(* ===== verification/Checkin.v ===== *)
(** * Agent check-in

    [server/api/checkin.go]: the device record update, the report of a failed
    agent update, the inventory delta, the requeue of missed jobs, the CDM hold
    and release, and the dispatch of queued jobs. *)

From stdpp Require Import relations.
From S2P Require Import Prelude Prog Models JobState Database Scope Quota JobSteps JobsApi AgentJobs.

(** ** Statements *)

Definition checkin_device (now : Z) (req : CheckinRequest) (d : Device) : Device :=
  {| dev_tenant := dev_tenant d; dev_hostname := dev_hostname d; dev_os := dev_os d;
     dev_os_version := dev_os_version d; dev_arch := dev_arch d;
     dev_agent_version := as_agent_version (cr_status req); dev_status := DeviceStatusOnline;
     dev_last_seen_at := Some now; dev_registered_at := dev_registered_at d;
     dev_cdm_enabled := as_cdm_enabled (cr_status req);
     dev_cdm_session_active := as_cdm_session_active (cr_status req);
     dev_cdm_session_expires_at := as_cdm_session_expires_at (cr_status req);
     dev_sequence_last := cr_sequence req |}.

(** [status = $2 AND dispatched_at < $3]; a NULL timestamp is never smaller. *)
Definition before (t : option Z) (cutoff : Z) : bool :=
  match t with Some t => (t <? cutoff)%Z | None => false end.

Definition of_agent (agentID tenantID : string) (j : Job) : bool :=
  (job_device j =s agentID) && (job_tenant j =s tenantID).

Definition second : Z := 1000000000.

Definition sql_requeue_missed (agentID tenantID : string) (now : Z) : DB -> DB :=
  update_jobs (fun _ j => of_agent agentID tenantID j && (job_status j =s JobStatusDispatched)
                          && before (job_dispatched_at j) (now - 60 * second)) (apply_change CRequeue).

Definition sql_hold (agentID tenantID : string) : DB -> DB :=
  update_jobs (fun _ j => of_agent agentID tenantID j && (job_status j =s JobStatusQueued)) (apply_change CHold).

Definition sql_release (agentID tenantID : string) : DB -> DB :=
  update_jobs (fun _ j => of_agent agentID tenantID j && (job_status j =s JobStatusCDMHold)) (apply_change CRelease).

Definition sql_dispatch (jobID : string) (now : Z) : DB -> DB :=
  update_jobs (fun id _ => id =s jobID) (apply_change (CDispatch now)).

Definition sql_rollback (jobID tenantID err : string) (now : Z) : DB -> DB :=
  update_jobs (fun id j => (id =s jobID) && (job_tenant j =s tenantID)
                           && negb (job_status j =s JobStatusFailed)) (apply_change (CRollback err now)).

(** ** Dispatchable jobs *)

Definition oldest_first (a b : JobBrief) : Prop := (jb_created_at a <= jb_created_at b)%Z.
#[export] Instance oldest_first_dec : RelDecision oldest_first.
Proof. intros a b. unfold oldest_first. apply _. Defined.

Definition queued_jobs (agentID tenantID : string) (db : DB) : list JobBrief :=
  take 10 (merge_sort oldest_first (map brief
    (select_where (fun _ j => of_agent agentID tenantID j && (job_status j =s JobStatusQueued)) (jobs db)))).

(** [None] is an error. *)
Definition fetchDispatchableJobs {R : Type} (agentID tenantID : string)
    (cdmEnabled cdmSessionActive : bool) : prog DB R (option (list JobBrief)) :=
  if cdmEnabled && negb cdmSessionActive then
    r ← exec (stmt (sql_hold agentID tenantID));
    mret (match r with None => None | Some _ => Some [] end)
  else
    _ ← (if cdmEnabled && cdmSessionActive
         then _ ← exec (stmt (sql_release agentID tenantID)); mret tt
         else mret tt);
    query (queued_jobs agentID tenantID).

(** ** Inventory delta *)

Definition same_package (deviceID name manager : string) (p : Package) : bool :=
  (pkg_device p =s deviceID) && (pkg_name p =s name) && (pkg_manager p =s manager).

Definition set_version (version : string) (now : Z) (p : Package) : Package :=
  {| pkg_device := pkg_device p; pkg_name := pkg_name p; pkg_version := version;
     pkg_manager := pkg_manager p; pkg_installed_at := pkg_installed_at p; pkg_last_seen_at := now |}.

(** [INSERT ... ON CONFLICT DO NOTHING]: a taken id inserts nothing. *)
Definition insert_package_nothing (id : string) (p : Package) (db : DB) : option DB :=
  if fk (devices db) (pkg_device p)
  then Some (match inventory_packages db !! id with
             | Some _ => db
             | None => set_inventory_packages (<[id := p]> (inventory_packages db)) db
             end)
  else None.

Definition sql_update_package (deviceID : string) (p : PackageRef) (now : Z) (db : DB) : DB :=
  set_inventory_packages (update_where (fun _ q => same_package deviceID (pr_name p) (pr_manager p) q)
    (set_version (pr_version p) now) (inventory_packages db)) db.
Definition evaluateScheduledJobs {R : Type} (cron_next : string -> Z -> option Z) (now : Z) : prog DB R unit :=
  due ← query (due_jobs now);
  match due with
  | None => mret tt
  | Some due =>
      for_each due tt (fun _ isj =>
        let '(id, sj) := isj in
        r ← dispatchScheduledJob id sj now;
        match r with
        | None => mret tt
        | Some _ =>
            match cron_next (sj_cron_expr sj) now with
            | None => mret tt
            | Some nextRun => _ ← exec (stmt (sql_mark_run id now nextRun)); mret tt
            end
        end)
  end.

(** ** Alert rules *)

(** What [notifier.Send] is given. *)
Record Alert := { al_rule : string; al_type : string; al_message : string }.

(** [truncateList]: at most [n] items joined by commas. *)
Fixpoint join (items : list string) : string :=
  match items with
  | [] => ""
  | [x] => x
  | x :: xs => String.append x (String.append ", " (join xs))
  end.

Definition truncateList (items : list string) (n : nat) : string :=
  if (length items <=? n)%nat then join items else String.append (join (take n items)) ", ...".

Definition minute : Z := 60 * second.

Definition offline_devices (tenantID : string) (threshold : Z) (deviceIDs : list string) (db : DB)
    : list (string * Device) :=
  select_where (fun id d => (dev_tenant d =s tenantID) && negb (dev_status d =s "revoked")
                            && before (dev_last_seen_at d) threshold
                            && (if nonempty deviceIDs then str_in id deviceIDs else true)) (devices db).

Definition has_targets (t : JobTarget) : bool :=
  (0 <? length (tgt_device_ids t) + length (tgt_group_ids t)
        + length (tgt_tag_ids t) + length (tgt_site_ids t))%nat.

Definition offline_message (devs : list (string * Device)) (minutes : Z) : string :=
  String.append (pretty (length devs)) (String.append " device(s) offline for >"
    (String.append (pretty minutes) (String.append " minutes: "
      (truncateList (map (fun d => String.append (dev_hostname d.2)
         (String.append " (" (String.append d.1 ")"))) devs) 10)))).

(** [None]: nothing is sent. *)
Definition evaluateAgentOffline {R : Type} (ruleID : string) (rule : AlertRule) (cond : AlertCondition) (now : Z)
    : prog DB R (option Alert) :=
  let threshold := (now + wrap64 (- ac_threshold_minutes cond * minute))%Z in
  call (
    deviceIDs ← match ac_scope cond with
                | Some sc =>
                    if has_targets sc then
                      r ← sched_resolveTargets (ar_tenant rule) sc;
                      match r with None => stop None | Some ids => mret ids end
                    else mret []
                | None => mret []
                end;
    rows ← query (offline_devices (ar_tenant rule) threshold deviceIDs);
    match rows with
    | None => stop None
    | Some [] => stop None
    | Some devs => mret (Some {| al_rule := ruleID; al_type := ac_type cond;
                                 al_message := offline_message devs (ac_threshold_minutes cond) |})
    end).

Definition evaluateAlertRules {R : Type} (now : Z) : prog DB R (list Alert) :=
  rules ← query (fun db => select_where (fun _ r => ar_enabled r) (alert_rules db));
  match rules with
  | None => mret []
  | Some rules =>
      for_each rules [] (fun sent ir =>
        match unmarshal (ar_condition ir.2) with
        | None => mret sent
        | Some cond =>
            if ac_type cond =s "agent_offline" then
              a ← evaluateAgentOffline ir.1 ir.2 cond now;
              mret (sent ++ match a with Some a => [a] | None => [] end)
            else mret sent
        end)
  end.

(** ** One tick; its value is the list of alerts sent *)
Definition runTick {R : Type} (cron_next : string -> Z -> option Z) (s : Sched) : prog DB R (list Alert) :=
  now ← time_now;
  _ ← evaluateScheduledJobs cron_next now;
  alerts ← evaluateAlertRules now;
  _ ← reapStuckDispatchedJobs s now;
  _ ← reapStuckInflightJobs s now;
  _ ← reapExpiredEnrollmentTokens now;
  mret alerts.

(** ** Lemmas *)

(** What a tick does to jobs that are there. *)
Notation tick_kinds := [KRequeue; KTimeout].

Lemma sql_reap_dispatched_step cutoff db : jobs_step (within tick_kinds) db (sql_reap_dispatched cutoff db).
Proof. assert (KRequeue ∈ tick_kinds) as Hk by set_solver. revert Hk. jobs_update. Qed.

Lemma sql_reap_inflight_step now cutoff db : jobs_step (within tick_kinds) db (sql_reap_inflight now cutoff db).
Proof.
  apply update_jobs_step. intros id j _ H. apply andb_true_iff in H as [H _].
  apply within_spec. split; [|set_solver]. unfold guard_pre. simpl. by rewrite H.
Qed.

#[export] Hint Resolve sql_reap_dispatched_step sql_reap_inflight_step : moebius.

Lemma sched_resolveTargets_guar {R : Type} (G : relation DB) `{!Reflexive G} T tg :
  guar G (sched_resolveTargets T tg : prog DB R _).
Proof. unfold sched_resolveTargets, sched_expand. guar_all. Qed.

#[export] Hint Resolve sched_resolveTargets_guar : moebius.

Lemma dispatchScheduledJob_guar {R : Type} pre id sj now :
  guar (jobs_step pre) (dispatchScheduledJob id sj now : prog DB R _).
Proof.
  unfold dispatchScheduledJob. guar_all. intros H%stmt_opt_Some.
  eapply insert_job_step; eauto. by repeat split.
Qed.

Lemma evaluateAlertRules_guar {R : Type} (G : relation DB) `{!Reflexive G} now :
  guar G (evaluateAlertRules now : prog DB R _).
Proof. unfold evaluateAlertRules, evaluateAgentOffline. guar_all. Qed.

#[export] Hint Resolve dispatchScheduledJob_guar evaluateAlertRules_guar : moebius.

Lemma runTick_guar {R : Type} cron_next s : guar (jobs_step (within tick_kinds)) (runTick cron_next s : prog DB R _).
Proof.
  unfold runTick, evaluateScheduledJobs, reapStuckDispatchedJobs, reapStuckInflightJobs,
    reapExpiredEnrollmentTokens.
  guar_all; try apply dispatchScheduledJob_guar;
    intros ->%stmt_Some; first [by apply jobs_step_same | solve [eauto with moebius]].
Qed.

(** The scheduler's copy of target resolution computes what the API's does. *)
Lemma sched_resolve_same {R : Type} T tg :
  sched_resolveTargets T tg = (resolveTargets T tg : prog DB R _).
Proof. reflexivity. Qed.

(** ** What a tick does to the jobs *)

(** Stored rows are kept as they are; new ones may appear. *)
Definition rows_kept : relation DB := fun a b => forall id j, jobs a !! id = Some j -> jobs b !! id = Some j.
#[export] Instance rows_kept_preorder : PreOrder rows_kept.
Proof. split; [by intros ???|]. intros a b c Hab Hbc id j Hj. auto. Qed.

Lemma rows_kept_insert id j s s' : insert_job id j s = Some s' -> rows_kept s s'.
Proof.
  intros [Hn ->]%insert_job_Some k jk Hk. simpl. rewrite lookup_insert_ne; [done|congruence].
Qed.

Lemma evaluateScheduledJobs_kept {R : Type} cron_next now :
  guar rows_kept (evaluateScheduledJobs cron_next now : prog DB R _).
Proof.
  unfold evaluateScheduledJobs, dispatchScheduledJob. guar_all.
  - intros Hi%stmt_opt_Some. by eapply rows_kept_insert.
  - by intros ->%stmt_Some id j.
Qed.

(** The row a tick at time [now] leaves of a job. *)
Definition reaped (s : Sched) (now : Z) (j : Job) : Job :=
  if (job_status j =s JobStatusDispatched) && before (job_dispatched_at j) (now - s_dispatchedTimeout s)
  then apply_change CRequeue j
  else if ((job_status j =s JobStatusAcknowledged) || (job_status j =s JobStatusRunning))
          && before (coalesce (job_started_at j) (job_acknowledged_at j)) (now - s_inflightTimeout s)
  then apply_change (CTimeout now) j
  else j.

Lemma reap_both s now id j db :
  jobs db !! id = Some j ->
  jobs (sql_reap_inflight now (now - s_inflightTimeout s) (sql_reap_dispatched (now - s_dispatchedTimeout s) db)) !! id
  = Some (reaped s now j).
Proof.
  intros Hj. unfold sql_reap_inflight, sql_reap_dispatched, update_jobs, reaped. simpl.
  rewrite !lookup_update_where, Hj. simpl. destruct (_ && before (job_dispatched_at j) _); [|by case_match].
  done.
Qed.

(** No access fails and the clock reads [now]. *)
Definition at_time (now : Z) (e : Env) : Prop := ok_env e /\ e_now e = now.

Lemma at_time_no_fault now : ~ may_fault (at_time now).
Proof. intros (e & [[He _] _] & Hf). congruence. Qed.

(** Reads and inserts, then what follows: stored rows are still there. *)
Lemma rg_kept {A B : Type} (E : Env -> Prop) (p : prog DB Empty_set A) (g : A -> prog DB Empty_set B)
    (Q : Empty_set + B -> DB -> Prop) db :
  guar rows_kept p -> (forall a s, rows_kept db s -> rg E (=) (fun _ _ => True) (g a) Q s) ->
  rg E (=) (fun _ _ => True) (p ≫= g) Q db.
Proof.
  intros Hp Hg. apply rg_bind, (rg_weaken_G _ _ rows_kept); [done|].
  eapply rg_mono; [|apply (guar_rg_stable E (=) rows_kept (rows_kept db)); [by intros ? ? ->|by intros; etrans|done|done]].
  intros [[]|a] s Hs. by apply Hg.
Qed.

Lemma rg_now_env {S R : Type} (E : Env -> Prop) (G : relation S) (Q : R + Z -> S -> Prop) s :
  Reflexive G -> (forall e, E e -> Q (inr (e_now e)) s) -> rg E (=) G time_now Q s.
Proof. intros HG H s1 e HE <-. split; [apply HG|by apply H]. Qed.

Lemma runTick_rows cron_next s env now db id j :
  (forall n, at_time now (env n)) -> jobs db !! id = Some j ->
  jobs (run_store (runTick cron_next s : prog DB Empty_set _) env db) !! id = Some (reaped s now j).
Proof.
  intros Henv Hj. by_rg (at_time now) (fun _ _ : DB => True); [done|]. unfold runTick.
  apply rg_bind, rg_now_env; [done|]. intros e [_ ->].
  apply rg_kept; [apply evaluateScheduledJobs_kept|]. intros _ s1 H1.
  apply rg_kept; [apply evaluateAlertRules_guar, _|]. intros alerts s2 H2.
  unfold reapStuckDispatchedJobs, reapStuckInflightJobs, reapExpiredEnrollmentTokens.
  do 3 rg_step; [intros Hf; by destruct (at_time_no_fault _ Hf)|]. unfold stmt at 1. cbv beta iota. split; [done|].
  do 4 rg_step; [intros Hf; by destruct (at_time_no_fault _ Hf)|]. unfold stmt at 1. cbv beta iota. split; [done|].
  do 4 rg_step; [intros Hf; by destruct (at_time_no_fault _ Hf)|]. unfold stmt at 1. cbv beta iota. split; [done|].
  do 2 rg_step. apply reap_both. auto.
Qed.

(** *** Scheduled jobs *)

(** No user is called like the creator the scheduler writes. *)
Definition no_scheduler_user (db : DB) : Prop := forall k, users db !! String.append "scheduler:" k = None.

Definition blocked : relation DB := fun a b =>
  no_scheduler_user a -> jobs b = jobs a /\ users b = users a.
#[export] Instance blocked_preorder : PreOrder blocked.
Proof.
  split; [by intros ??|]. intros a b c Hab Hbc Ha. destruct (Hab Ha) as [E1 E2].
  destruct Hbc as [E3 E4]; [|split; congruence]. unfold no_scheduler_user. by rewrite E2.
Qed.

Lemma insert_scheduled_fails nid id sj d now db :
  no_scheduler_user db -> insert_job nid (scheduled_row id sj d now) db = None.
Proof.
  intros Hu. unfold insert_job. assert (fk (users db) (String.append "scheduler:" id) = false) as Hf.
  { unfold fk. apply bool_decide_eq_false. rewrite (Hu id). by intros []. }
  replace (fk_opt (users db) (job_created_by (scheduled_row id sj d now))) with false by (symmetry; exact Hf).
  by rewrite andb_false_r.
Qed.

Lemma evaluateScheduledJobs_blocked {R : Type} cron_next now :
  guar blocked (evaluateScheduledJobs cron_next now : prog DB R _).
Proof.
  unfold evaluateScheduledJobs, dispatchScheduledJob. guar_all.
  - intros Hi%stmt_opt_Some Hu. by rewrite insert_scheduled_fails in Hi.
  - by intros ->%stmt_Some _.
Qed.

(** *** Offline alerts *)

(** A device the rule watches: any when the rule names no targets, otherwise the
    targeted ones, but again any when the targets stand for no device. *)
Definition watched (db : DB) (T : string) (scope : option JobTarget) (d : string) : Prop :=
  match scope with
  | Some sc => has_targets sc = true -> targeted db T sc d \/ forall d', ~ targeted db T sc d'
  | None => True
  end.

Definition offline (db : DB) (T : string) (threshold : Z) (d : string) : Prop :=
  exists dv, devices db !! d = Some dv /\ dev_tenant dv = T /\ dev_status dv <> "revoked"
             /\ before (dev_last_seen_at dv) threshold = true.

Lemma offline_devices_elem T th ids db d dv :
  (d, dv) ∈ offline_devices T th ids db <->
  devices db !! d = Some dv /\ dev_tenant dv = T /\ dev_status dv <> "revoked"
  /\ before (dev_last_seen_at dv) th = true /\ (ids = [] \/ d ∈ ids).
Proof.
  unfold offline_devices. rewrite elem_of_select_where, !andb_true_iff, seqb_eq, negb_true_iff, seqb_neq.
  destruct ids; simpl nonempty; cbv iota; [|rewrite str_in_elem]; naive_solver.
Qed.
◇ ◇ ◇ ◇
▶ BRIEF
Where the string "pretty" appears in a line of the entries above, return that line.

▶ SOLUTION TO THIS EXERCISE
  String.append (pretty (length devs)) (String.append " device(s) offline for >"
    (String.append (pretty minutes) (String.append " minutes: "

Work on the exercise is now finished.